Lemma insert_perm x l : insert x l ≡ₚ x :: l.
Proof. induction l as [|y l IH]; simpl; [done|]. destruct (leb y x); [done|]. rewrite IH. constructor. Qed.

Lemma take_max_none l : take_max l = None → l = [].
Proof. destruct l as [|x l]; simpl; [done|]. destruct (take_max l) as [[]|]; [|done]. by destruct (leb x _). Qed.

Lemma take_max_some l x r :
  take_max l = Some (x, r) → l ≡ₚ x :: r ∧ ∀ y, y ∈ l → leb y x = true.
Proof.
  revert x r. induction l as [|z l IH]; intros x r; simpl; [done|].
  destruct (take_max l) as [[w r']|] eqn:Hm.
  - destruct (IH w r' eq_refl) as [Hp Hmax]. destruct (leb z w) eqn:Hzw; intros [= <- <-]; (split; [|set_unfold]).
    + rewrite Hp. constructor.
    + intros y [->|Hy]; [done|by apply Hmax].
    + by rewrite Hp.
    + intros y [->|Hy]; [apply leb_refl|]. eapply leb_trans; [by apply Hmax|by apply leb_total].
  - apply take_max_none in Hm as ->. intros [= <- <-]. split; [done|]. set_unfold.
    intros y [->|[]]. apply leb_refl.
Qed.
End SortedHeap.
End SortedHeap.

(** ** [TimerHandle], [TimerType], [TimerEntry] *)

(** [TimerHandle::new]: the process-wide counter, which starts at 1. *)
Definition COUNTER_INIT : Z := 1.
Definition new_handle (counter : Z) : Z * Z := (counter, counter +[64] 1).

Inductive TimerType : Type :=
| Preempt
| Sleep
| Timeout
| Periodic (interval : Z).

Definition is_periodic (t : TimerType) : bool := match t with Periodic _ => true | _ => false end.
Definition periodic_interval (t : TimerType) : option Z :=
  match t with Periodic interval => Some interval | _ => None end.

Module TimerEntry.
Record t : Type := mk {
  handle : Z;
  deadline : Z;
  gvt_id : Z;
  worker_affinity : option Z;
  timer_type : TimerType
}.

(** The constructors take the handle counter and the clock reading, and
    return the entry with the next counter. *)
Definition new (c : Z) (gvt_id deadline : Z) (worker_affinity : option Z) (ty : TimerType) : t * Z :=
  let '(h, c') := new_handle c in (mk h deadline gvt_id worker_affinity ty, c').
Definition preempt (c now : Z) (gvt_id worker_id time_slice : Z) : t * Z :=
  let '(h, c') := new_handle c in (mk h (now + time_slice) gvt_id (Some worker_id) Preempt, c').
Definition sleep (c now : Z) (gvt_id duration : Z) (affinity : option Z) : t * Z :=
  let '(h, c') := new_handle c in (mk h (now + duration) gvt_id affinity Sleep, c').
Definition timeout (c now : Z) (gvt_id duration : Z) (affinity : option Z) : t * Z :=
  let '(h, c') := new_handle c in (mk h (now + duration) gvt_id affinity Timeout, c').
Definition periodic (c now : Z) (gvt_id interval : Z) (affinity : option Z) : t * Z :=
  let '(h, c') := new_handle c in (mk h (now + interval) gvt_id affinity (Periodic interval), c').
Definition at_ (c : Z) (gvt_id deadline : Z) (affinity : option Z) (ty : TimerType) : t * Z :=
  let '(h, c') := new_handle c in (mk h deadline gvt_id affinity ty, c').

Definition is_expired (e : t) (now : Z) : bool := deadline e <=? now.
Definition remaining (e : t) (now : Z) : Z := saturating_sub (deadline e) now.

Definition reschedule (c now : Z) (e : t) : option (t * Z) :=
  match timer_type e with
  | Periodic interval =>
      let '(h, c') := new_handle c in
      Some (mk h (now + interval) (gvt_id e) (worker_affinity e) (timer_type e), c')
  | _ => None
  end.
End TimerEntry.

(** [ExpiredTimer] *)
Module ExpiredTimer.
Record t : Type := mk { gvt_id : Z; worker_affinity : option Z; timer_type : TimerType }.
Definition of_entry (e : TimerEntry.t) : t :=
  mk (TimerEntry.gvt_id e) (TimerEntry.worker_affinity e) (TimerEntry.timer_type e).
End ExpiredTimer.

(** ** [HeapEntry]: the reversed order *)
Definition cmp (a b : TimerEntry.t) : comparison :=
  match (TimerEntry.deadline b ?= TimerEntry.deadline a) with
  | Eq => TimerEntry.handle b ?= TimerEntry.handle a
  | ord => ord
  end.

(** [a <= b] in the heap's order: [b] is due no later than [a]. *)
Definition entry_leb (a b : TimerEntry.t) : bool := match cmp a b with Gt => false | _ => true end.
Definition entry_le (a b : TimerEntry.t) : Prop := entry_leb a b = true.

(** ** [HeapTimerBackend] *)
Module HeapTimerBackend.
Section Backend.
Context {H : Type} `{!BinaryHeap TimerEntry.t H entry_le}.

Record t : Type := mk {
  heap : H;
  cancelled : gset Z;
  total_inserted : Z;
  total_fired : Z;
  total_cancelled : Z
}.

Definition new : t := mk heap_empty ∅ 0 0 0.

Definition insert (b : t) (e : TimerEntry.t) : Z * t :=
  (TimerEntry.handle e,
   mk (heap_push (heap b) e) (cancelled b) (total_inserted b + 1) (total_fired b) (total_cancelled b)).

Definition cancel (b : t) (handle : Z) : bool * t :=
  if decide (handle ∈ cancelled b) then (false, b)
  else (true, mk (heap b) ({[handle]} ∪ cancelled b) (total_inserted b) (total_fired b)
                 (total_cancelled b + 1)).

(** The [while let] loop of [poll_expired].  [clock] gives the reading of the
    [n]-th rescheduling, [fuel] bounds the number of iterations. *)
Fixpoint poll_loop (fuel : nat) (now : Z) (clock : nat → Z) (b : t) (c : Z)
    (expired : list ExpiredTimer.t) (to_reschedule : list TimerEntry.t) :
    t * Z * list ExpiredTimer.t * list TimerEntry.t :=
  match fuel with
  | O => (b, c, expired, to_reschedule)
  | S fuel' =>
      match heap_pop (heap b) with
      | None => (b, c, expired, to_reschedule)
      | Some (entry, h) =>
          if now <? TimerEntry.deadline entry then (b, c, expired, to_reschedule)
          else if decide (TimerEntry.handle entry ∈ cancelled b) then
            poll_loop fuel' now clock
              (mk h (cancelled b ∖ {[TimerEntry.handle entry]}) (total_inserted b) (total_fired b) (total_cancelled b))
              c expired to_reschedule
          else
            let '(resched, c') :=
              match TimerEntry.reschedule c (clock (length to_reschedule)) entry with
              | Some (e', c') => (push_back to_reschedule e', c')
              | None => (to_reschedule, c)
              end in
            poll_loop fuel' now clock
              (mk h (cancelled b) (total_inserted b) (total_fired b + 1) (total_cancelled b))
              c' (push_back expired (ExpiredTimer.of_entry entry)) resched
      end
  end.

Definition with_heap (b : t) (h : H) : t :=
  mk h (cancelled b) (total_inserted b) (total_fired b) (total_cancelled b).

(** Enough fuel: one iteration per entry of the heap. *)
Definition poll_expired (b : t) (c now : Z) (clock : nat → Z) : list ExpiredTimer.t * t * Z :=
  let '(b1, c1, expired, to_reschedule) :=
    poll_loop (S (length (elems (heap b)))) now clock b c [] [] in
  let h := foldl heap_push (heap b1) to_reschedule in
  let b2 := with_heap b1 h in
  let b3 := if heap_is_empty h
            then mk h ∅ (total_inserted b2) (total_fired b2) (total_cancelled b2) else b2 in
  (expired, b3, c1).

Definition next_deadline (b : t) : option Z := TimerEntry.deadline <$> heap_peek (heap b).
Definition len (b : t) : Z := saturating_sub (heap_len (heap b)) (Z.of_nat (size (cancelled b))).
Definition is_empty (b : t) : bool := len b =? 0.

(** [active] counts the heap, cancelled entries included. *)
Record HeapTimerStats : Type := HeapStats {
  stat_active : Z;
  stat_pending_cancellations : Z;
  stat_total_inserted : Z;
  stat_total_fired : Z;
  stat_total_cancelled : Z
}.
Definition stats (b : t) : HeapTimerStats :=
  HeapStats (heap_len (heap b)) (Z.of_nat (size (cancelled b))) (total_inserted b) (total_fired b) (total_cancelled b).
End Backend.
Arguments t : clear implicits.
End HeapTimerBackend.

(** ** [TimerRegistry]

    The schedule methods build an entry and insert it. *)
Module TimerRegistry.
Section Registry.
Context {H : Type} `{!BinaryHeap TimerEntry.t H entry_le}.
Import HeapTimerBackend.

(** The backend with the handle counter. *)
Definition schedule (b : HeapTimerBackend.t H) (ec : TimerEntry.t * Z) : Z * HeapTimerBackend.t H * Z :=
  let '(h, b') := insert b ec.1 in (h, b', ec.2).
Definition schedule_preempt b c now gvt_id worker_id time_slice :=
  schedule b (TimerEntry.preempt c now gvt_id worker_id time_slice).
Definition schedule_sleep b c now gvt_id duration affinity :=
  schedule b (TimerEntry.sleep c now gvt_id duration affinity).
Definition schedule_sleep_until b c gvt_id deadline affinity :=
  schedule b (TimerEntry.at_ c gvt_id deadline affinity Sleep).
Definition schedule_timeout b c now gvt_id duration affinity :=
  schedule b (TimerEntry.timeout c now gvt_id duration affinity).
Definition schedule_timeout_at b c gvt_id deadline affinity :=
  schedule b (TimerEntry.at_ c gvt_id deadline affinity Timeout).
Definition schedule_periodic b c now gvt_id interval affinity :=
  schedule b (TimerEntry.periodic c now gvt_id interval affinity).
Definition registry_cancel (b : HeapTimerBackend.t H) (h : Z) := cancel b h.
Definition active_timers (b : HeapTimerBackend.t H) : Z := HeapTimerBackend.len b.
Definition time_until_next (b : HeapTimerBackend.t H) (now : Z) : option Z :=
  (λ d, saturating_sub d now) <$> next_deadline b.
End Registry.
End TimerRegistry.
Lemma lines_const n ty v s :
  printable n ty v → lines (const_line n ty v ++ nl :: s) = const_line n ty v :: lines s.
Proof.
  intros Hpr. rewrite lines_nl.
  - f_equal. unfold const_line. rewrite !app_assoc. by apply strip_cr_id.
  - pose proof (pr_nl _ _ _ Hpr) as Hnl. unfold const_line. rewrite !not_elem_of_app in *.
    split_and!; try tauto; refine (bool_decide_unpack _ _); vm_compute; exact I.
Qed.

(** Merging the printed constants [ps] of [c] sets exactly their names. *)
Lemma merge_generated c c0 ps :
  (∀ p, p ∈ ps → p ∈ CONFIG_PARAMS) →
  (∀ p, p ∈ ps → ∃ v, c !! str (name p) = Some v ∧ trim v = v ∧ nl ∉ v) →
  ∃ out c', generate_consts c ps = Ret out ∧ merge_lines c0 (lines out) = Ret c' ∧
    (∀ p, p ∈ ps → c' !! str (name p) = c !! str (name p)) ∧
    (∀ n, (∀ p, p ∈ ps → str (name p) ≠ n) → c' !! n = c0 !! n).
Proof.
  revert c0. induction ps as [|p ps IH]; intros c0 Hps Hc.
  { exists [], c0. split_and!; try done. set_solver. }
  destruct (Hc p) as (v & Hv & Htrim & Hnl); [set_solver|].
  destruct (IH (<[str (name p) := v]> c0)) as (out & c' & Hout & Hm & Hin & Hnin); [set_solver|set_solver|].
  exists (const_line (str (name p)) (str (rust_type p)) v ++ [nl] ++ out), c'.
  cbn [generate_consts]. rewrite Hv, Hout. split_and!; [done| | |].
  - cbn [app]. rewrite lines_const by (apply params_printable; set_solver). cbn [merge_lines].
    rewrite merge_const_line by set_solver. exact Hm.
  - intros p' Hp'. destruct (decide (str (name p') ∈ (λ p2, str (name p2)) <$> ps)) as [(p2 & -> & Hp2)%list_elem_of_fmap|Hno].
    + by apply Hin.
    + rewrite list_elem_of_fmap in Hno. apply elem_of_cons in Hp' as [->|Hp']; [|naive_solver].
      rewrite Hnin by naive_solver. by rewrite lookup_insert_eq.
  - intros n Hn. rewrite Hnin by set_solver. rewrite lookup_insert_ne; [done|]. apply Hn. set_solver.
Qed.
End ConfigFile.
(* ===== verification/Sched.v ===== *)
(** * The scheduler

    Models [gvthread-runtime/src/scheduler.rs] with [tls.rs], [worker.rs] and
    the sleep queue and timer loop of [timer/mod.rs], as operations on one
    state: the global scheduler, the memory region, the metadata of the slots,
    the worker states and the sleep queue.  Metadata records are kept in a map
    by slot beside the address space; a slot that was never written reads as
    zero, and so does one whose pages [deactivate_slot] gave back.  What runs
    between the operations, and their interleaving, is in [SchedPool]. *)

From S2P Require Import Prelude CoreTypes Slots Metadata Memory ReadyQueue TimerHeap Config Arch.

(** ** Thread-local storage *)
Module Tls.
Record t : Type := mk { WORKER_ID : Z; CURRENT_GVTHREAD : Z; GVTHREAD_BASE : Z }.

Definition initial : t := mk USIZE_MAX Constants.GVTHREAD_NONE 0.
Definition set_worker_id (l : t) (id : Z) : t := mk id (CURRENT_GVTHREAD l) (GVTHREAD_BASE l).
Definition worker_id (l : t) : Z := WORKER_ID l.
Definition set_current_gvthread (l : t) (id base : Z) : t := mk (WORKER_ID l) (GVThreadId.as_u32 id) base.
Definition clear_current_gvthread (l : t) : t := mk (WORKER_ID l) Constants.GVTHREAD_NONE 0.
Definition current_gvthread_id (l : t) : Z := GVThreadId.new (CURRENT_GVTHREAD l).
Definition current_gvthread_base (l : t) : Z := GVTHREAD_BASE l.
Definition is_in_gvthread (l : t) : bool := negb (CURRENT_GVTHREAD l =? Constants.GVTHREAD_NONE).
Definition try_current_worker_id (l : t) : option Z := if WORKER_ID l =? USIZE_MAX then None else Some (WORKER_ID l).
End Tls.

(** ** Worker states and the worker pool *)
Module Workers.
Abbreviation WorkerStates := (list WorkerState.t).
Definition new_boxed : WorkerStates := replicate (Z.to_nat Constants.MAX_WORKERS) WorkerState.new.
Definition get (s : WorkerStates) (id : Z) : outcome WorkerState.t := index s id.

Record WorkerPool : Type := Pool {
  handles : list Z;
  num_workers : Z;
  num_low_priority_workers : Z;
  shutdown_flag : bool;
  started_count : Z
}.
Definition new (num_workers num_low_priority_workers : Z) : WorkerPool :=
  Pool [] num_workers num_low_priority_workers false 0.

(** One turn of the loop of [start]; the handle of a thread is its index. *)
Definition start_one (p : WorkerPool) (s : WorkerStates) (i : Z) : outcome (WorkerPool * WorkerStates) :=
  let is_low_priority := num_workers p -[64] num_low_priority_workers p <=? i in
  w ← get s i;
  s' ← index_set s i (WorkerState.init w (wrap 8 i) is_low_priority);
  Ret (Pool (push_back (handles p) i) (num_workers p) (num_low_priority_workers p)
            (shutdown_flag p) (started_count p), s').
Fixpoint start_from (ids : list Z) (p : WorkerPool) (s : WorkerStates) : outcome (WorkerPool * WorkerStates) :=
  match ids with
  | [] => Ret (p, s)
  | i :: ids' => r ← start_one p s i; start_from ids' r.1 r.2
  end.
Definition start (p : WorkerPool) (s : WorkerStates) : outcome (WorkerPool * WorkerStates) :=
  start_from (seqZ 0 (num_workers p)) p s.

Definition shutdown (p : WorkerPool) : WorkerPool :=
  Pool (handles p) (num_workers p) (num_low_priority_workers p) true (started_count p).
Definition is_shutdown (p : WorkerPool) : bool := shutdown_flag p.
End Workers.

(** ** The sleep queue *)
Module SleepEntry.
Record t : Type := mk { wake_time_ns : Z; gvthread_id : Z; generation : Z }.

(** Reversed, so that the greatest entry is the earliest. *)
Definition cmp (a b : t) : comparison := wake_time_ns b ?= wake_time_ns a.
Definition leb (a b : t) : bool := match cmp a b with Gt => false | _ => true end.
Definition le (a b : t) : Prop := leb a b = true.

Lemma leb_spec a b : leb a b = true ↔ wake_time_ns b ≤ wake_time_ns a.
Proof. unfold leb, cmp. destruct (Z.compare_spec (wake_time_ns b) (wake_time_ns a)); split; done || lia. Qed.
End SleepEntry.

#[global] Instance sleep_heap : BinaryHeap SleepEntry.t (list SleepEntry.t) SleepEntry.le.
Proof.
  refine {| elems := λ h, h; heap_empty := []; heap_push := λ h x, SortedHeap.insert SleepEntry.leb x h;
            heap_pop := SortedHeap.take_max SleepEntry.leb |}.
  - done.
  - intros h x. apply SortedHeap.insert_perm.
  - intros h. apply SortedHeap.take_max_none.
  - intros h x h'. apply SortedHeap.take_max_some.
    + intros a b Hab%not_true_iff_false. rewrite SleepEntry.leb_spec in *. lia.
    + intros a b c. rewrite !SleepEntry.leb_spec. lia.
    + intros a. rewrite SleepEntry.leb_spec. lia.
Defined.

(** ** The timer thread of the scheduler *)
Module TimerThread.
Record t : Type := mk {
  started : bool;
  shutdown_flag : bool;
  time_slice_ns : Z;
  grace_period_ns : Z;
  enable_forced_preempt : bool
}.
Definition new (c : SchedulerConfig.t) : t :=
  mk false false (wrap 64 (SchedulerConfig.time_slice c)) (wrap 64 (SchedulerConfig.grace_period c))
     (SchedulerConfig.enable_forced_preempt c).
Definition start (x : t) : t :=
  mk true (shutdown_flag x) (time_slice_ns x) (grace_period_ns x) (enable_forced_preempt x).
Definition shutdown (x : t) : t :=
  mk (started x) true (time_slice_ns x) (grace_period_ns x) (enable_forced_preempt x).
Definition join (x : t) : t :=
  mk false (shutdown_flag x) (time_slice_ns x) (grace_period_ns x) (enable_forced_preempt x).

(** What the loop remembers of a worker. *)
Record WorkerWatch : Type := Watch { last_counter : Z; first_stall_time : option Z }.
Definition watch0 : WorkerWatch := Watch 0 None.

(** The scan of one worker: the new watch, and whether its GVThread is to be
    handled as stuck. *)
Definition check_worker (time_slice_ns now : Z) (w : WorkerState.t) (watch : WorkerWatch) : WorkerWatch * option Z :=
  let gthread_id := WorkerState.current_gthread w in
  if gthread_id =? Constants.GVTHREAD_NONE then (Watch (last_counter watch) None, None)
  else
    let counter := WorkerState.activity_counter w in
    if counter =? last_counter watch then
      match first_stall_time watch with
      | None => (Watch (last_counter watch) (Some now), None)
      | Some stall_start =>
          let stall_ns := wrap 64 (saturating_sub now stall_start) in
          if time_slice_ns <? stall_ns then (Watch (last_counter watch) None, Some gthread_id)
          else (watch, None)
      end
    else (Watch counter None, None).

(** The length of the sleep before a scan. *)
Definition sleep_duration (max_sleep_ms : Z) (until_next : option Z) : Z :=
  match until_next with
  | Some d => if d =? 0 then 100000 else Z.min d (max_sleep_ms * 1000000)
  | None => max_sleep_ms * 1000000
  end.
End TimerThread.

(** ** The scheduler *)
Module Scheduler.

Record t : Type := mk {
  config : SchedulerConfig.t;
  slot_allocator : SlotAllocator.t;
  ready_queue : SimpleQueue.t;
  worker_pool : option Workers.WorkerPool;
  timer_thread : option TimerThread.t;
  running : bool
}.

(** [config.validate().expect(..)] panics on an invalid configuration. *)
Definition new (c : SchedulerConfig.t) : outcome t :=
  match SchedulerConfig.validate c with
  | Err _ => Panic
  | Ok _ =>
      Ret (mk c (SlotAllocator.new (SchedulerConfig.max_gvthreads c))
              (SimpleQueue.init SimpleQueue.new (SchedulerConfig.num_workers c)) None None false)
  end.

Definition with_allocator (s : t) (a : SlotAllocator.t) : t :=
  mk (config s) a (ready_queue s) (worker_pool s) (timer_thread s) (running s).
Definition with_queue (s : t) (q : SimpleQueue.t) : t :=
  mk (config s) (slot_allocator s) q (worker_pool s) (timer_thread s) (running s).
Definition with_threads (s : t) (w : option Workers.WorkerPool) (x : option TimerThread.t) : t :=
  mk (config s) (slot_allocator s) (ready_queue s) w x (running s).
Definition with_running (s : t) (b : bool) : t :=
  mk (config s) (slot_allocator s) (ready_queue s) (worker_pool s) (timer_thread s) b.

Section System.
Context {space : Type} `{VirtualMemory space}.

(** The state of the process. *)
Record sys : Type := Sys {
  SCHEDULER : option t;
  SCHEDULER_INIT : bool;
  SCHEDULER_RUNNING : bool;
  MEMORY_REGION : MemoryRegion.t;
  vm : space;
  metas : gmap Z GVThreadMetadata.t;
  WORKER_STATES : Workers.WorkerStates;
  SLEEP_QUEUE : option (list SleepEntry.t)
}.

Definition boot (s : space) : sys := Sys None false false MemoryRegion.new s ∅ Workers.new_boxed None.

Definition set_sched (g : sys) (s : option t) : sys :=
  Sys s (SCHEDULER_INIT g) (SCHEDULER_RUNNING g) (MEMORY_REGION g) (vm g) (metas g) (WORKER_STATES g) (SLEEP_QUEUE g).
Definition set_flags (g : sys) (i r : bool) : sys :=
  Sys (SCHEDULER g) i r (MEMORY_REGION g) (vm g) (metas g) (WORKER_STATES g) (SLEEP_QUEUE g).
Definition set_memory (g : sys) (r : MemoryRegion.t) (s : space) : sys :=
  Sys (SCHEDULER g) (SCHEDULER_INIT g) (SCHEDULER_RUNNING g) r s (metas g) (WORKER_STATES g) (SLEEP_QUEUE g).
Definition set_metas (g : sys) (m : gmap Z GVThreadMetadata.t) : sys :=
  Sys (SCHEDULER g) (SCHEDULER_INIT g) (SCHEDULER_RUNNING g) (MEMORY_REGION g) (vm g) m (WORKER_STATES g) (SLEEP_QUEUE g).
Definition set_workers (g : sys) (w : Workers.WorkerStates) : sys :=
  Sys (SCHEDULER g) (SCHEDULER_INIT g) (SCHEDULER_RUNNING g) (MEMORY_REGION g) (vm g) (metas g) w (SLEEP_QUEUE g).
Definition set_sleepers (g : sys) (q : option (list SleepEntry.t)) : sys :=
  Sys (SCHEDULER g) (SCHEDULER_INIT g) (SCHEDULER_RUNNING g) (MEMORY_REGION g) (vm g) (metas g) (WORKER_STATES g) q.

Problem details: Of all the entries above, retype exactly the lines from the line with "printable n ty" to the line with "Lemma merge_generated c", both included, and no others.

Expected output:
  printable n ty v → lines (const_line n ty v ++ nl :: s) = const_line n ty v :: lines s.
Proof.
  intros Hpr. rewrite lines_nl.
  - f_equal. unfold const_line. rewrite !app_assoc. by apply strip_cr_id.
  - pose proof (pr_nl _ _ _ Hpr) as Hnl. unfold const_line. rewrite !not_elem_of_app in *.
    split_and!; try tauto; refine (bool_decide_unpack _ _); vm_compute; exact I.
Qed.

(** Merging the printed constants [ps] of [c] sets exactly their names. *)
Lemma merge_generated c c0 ps :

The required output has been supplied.